HELP: Eigenvalue solution for Bessel Function

In the course of studying heat conduction, we will always encounter the solution of eigenvalues. When it comes to Bessel functions, I try to solve the eigenvalues with matlab. But it prompts "Cannot find explicit solution" or "Cannot solve symbolically. Returning a numeric approximation instead."
Attached below is the equation I want to solve and my code:
syms n r Beta Lambda ;
eqn=n/r*besselj(n,Beta*r)-Beta*besselj(n+1,Beta*r)+Lambda*besselj(n,Beta*r)==0;
[solx,params,conds]=solve(eqn,Beta,'IgnoreAnalyticConstraints',1,'ReturnConditions', true);
pretty(solx);
I don't know if there is no analytical solution to this problem. If there is no analytical solution, how to deal with such a problem?
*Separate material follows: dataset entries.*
Section CalmRules.
Context {A B : Type}.
Lemma calm_ret (x : A) : calm (ret x).
Proof. by intros s y s' [= _ <-]. Qed.
Lemma calm_fail f : calm (A := A) (fail f).
Proof. done. Qed.
Lemma calm_out_of_fuel : calm (A := A) out_of_fuel.
Proof. done. Qed.
Lemma calm_bind (m : C A) (k : A -> C B) : calm m -> (forall x, calm (k x)) -> calm (bind m k).
Proof.
  intros Hm Hk s y s' (x & s1 & E1 & E2)%bind_Ret. destruct (Hm _ _ _ E1) as (? & ? & ?).
  destruct (Hk _ _ _ _ E2) as (? & ? & ?). split_and!; congruence.
Qed.
Lemma calm_get : calm get.
Proof. by intros s y s' [= _ <-]. Qed.
Lemma calm_assert b : calm (assert b).
Proof. destruct b; [|done]. by intros s y s' [= _ <-]. Qed.
Lemma calm_lift (r : result A) : calm (lift r).
Proof. intros s y s'. unfold lift. destruct r; [|done..]. by intros [= _ <-]. Qed.
Lemma calm_load (h : sstate -> gmap positive A) p : calm (load_at h p).
Proof. intros s y s'. unfold load_at. destruct (h s !! p); [|done]. by intros [= _ <-]. Qed.
Lemma calm_each (act : A -> C unit) l : (forall x, calm (act x)) -> calm (each act l).
Proof.
  intros Ha. induction l as [|x l IH]; cbn [each]; [by intros s y s' [= _ <-]|].
  intros s y s' (u & s1 & E1 & E2)%bind_Ret. destruct (Ha _ _ _ _ E1) as (? & ? & ?).
  destruct (IH _ _ _ E2) as (? & ? & ?). split_and!; congruence.
Qed.
Lemma calm_tree_act (act : A -> C unit) T : (forall x, calm (act x)) -> calm (tree_act act T).
Proof. intros Ha s x s'. rewrite tree_act_inorder. by apply calm_each. Qed.
End CalmRules.

Lemma calm_node p : calm (node p).
Proof. destruct p; cbn; try done. apply calm_load. Qed.
Lemma calm_get_constructor k : calm (get_constructor k).
Proof. apply calm_load. Qed.
Lemma calm_draw rnd : calm (draw rnd).
Proof. intros s y s' [= _ <-]. by destruct s. Qed.
Lemma calm_set_tok b : calm (modify (set_tok b)).
Proof. intros s y s' [= _ <-]. by destruct s. Qed.

#[export] Hint Resolve calm_ret calm_fail calm_out_of_fuel calm_get calm_assert calm_lift calm_load calm_node
  calm_get_constructor calm_draw calm_set_tok : calm.

Ltac calmly :=
  repeat (intros; cbv beta zeta;
    first
    [ solve [auto with calm nocore]
    | match goal with
      | |- calm (bind _ _) => apply calm_bind; [|intros ?; cbv beta zeta]
      | |- calm (tree_act _ _) => apply calm_tree_act
      | |- calm (match ?x with _ => _ end) => destruct x
      end ]).
Ltac calm_fuel n f := induction n; intros; cbn [f]; calmly.

Section Overlaps.
Context (lrand48 : nat -> Z) (address : ptr -> Z) (fuel : nat).

Lemma calm_set_value_num T var v x : calm (tl_set_var_value_num lrand48 address T var v x).
Proof. unfold tl_set_var_value_num. calmly. Qed.
Lemma calm_set_value T var v : calm (tl_set_var_value lrand48 address T var v).
Proof. apply calm_set_value_num. Qed.
Lemma calm_lookup_value n L var T : calm (tl_tree_lookup_value address n L var T).
Proof. revert L var T. calm_fuel n tl_tree_lookup_value. Qed.
Lemma calm_lookup_value_nat n L var x T : calm (tl_tree_lookup_value_nat address n L var x T).
Proof. revert L var x T. calm_fuel n tl_tree_lookup_value_nat. Qed.
Hint Resolve calm_set_value_num calm_set_value calm_lookup_value calm_lookup_value_nat : calm.
Lemma calm_nat_chain n K x o T : calm (nat_chain address n K x o T).
Proof. revert K x o T. calm_fuel n nat_chain. Qed.
Hint Resolve calm_nat_chain : calm.
Lemma calm_uniformize_nat n L R T : calm (uniformize_nat lrand48 address n L R T).
Proof. unfold uniformize_nat. calmly. Qed.
Hint Resolve calm_uniformize_nat : calm.
Lemma calm_uniformize n L R T : calm (uniformize lrand48 address n L R T).
Proof. revert L R T. calm_fuel n uniformize. Qed.
Lemma calm_check_nat_loop n V L x : calm (check_nat_loop address n V L x).
Proof. revert V L x. calm_fuel n check_nat_loop. Qed.
Hint Resolve calm_uniformize calm_check_nat_loop : calm.
Lemma calm_check_nat_val n V v : calm (check_nat_val address n V v).
Proof. unfold check_nat_val. calmly. Qed.
Hint Resolve calm_check_nat_val : calm.
Lemma calm_check_equal n L R T : calm (check_constructors_equal lrand48 address n L R T).
Proof. unfold check_constructors_equal. calmly. Qed.
End Overlaps.

(** ** The steps of the check *)

Lemma has_mark f m : Z.land 16 m = 0 -> has (Z.lor f 16) m = has f m.
Proof. intros H. unfold has. by rewrite Z.land_lor_distr_l, H, Z.lor_0_r. Qed.

(** Only the flag 16 of the type [a] may have been set. *)
Definition marked (a : positive) (t : tl_type) (s s' : sstate) : Prop :=
  constructors s' = constructors s /\ g_ok s' = g_ok s /\
  exists g, tys s' = <[a := ty_set_flags g t]> (tys s) /\ forall m, Z.land 16 m = 0 -> has g m = has (ty_flags t) m.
I would appreciate it if you have good suggestions.

 Accepted Answer

There is no analytic solution to the zeros of bessel functions. There are known algorithms for computing the solutions numerically when all of the inputs are numeric.
Because your inputs are non-numeric (at least in the code you posted), it is not possible to find explicit solutions in terms of the remaining variables.
There is not much you can do until you get to the point in your code where you have specific numeric values to substitute in for everything except Beta, at which point you can go for a numeric solution.
But be warned that for given numeric values of the coefficients, there are an infinite number of Beta values that lead to zeros of your eqn.

3 Comments

Thank you very much for your prompt and effective answer. I have benefited a lot after reading. The current situation is that, the variables other than "Beta" are all constants, but at this time they can only be represented by letters (or called parameters). Could I find some approaches to use these parameters to express "Beta"? If it is still not possible, when they are specific numbers, for example, "n = 1, r = 1, Lambda = 0.1", then, is there any way you can solve this infinite number of solutions?
gratitude
Thank you very much for your guidance, and so I understand this question well.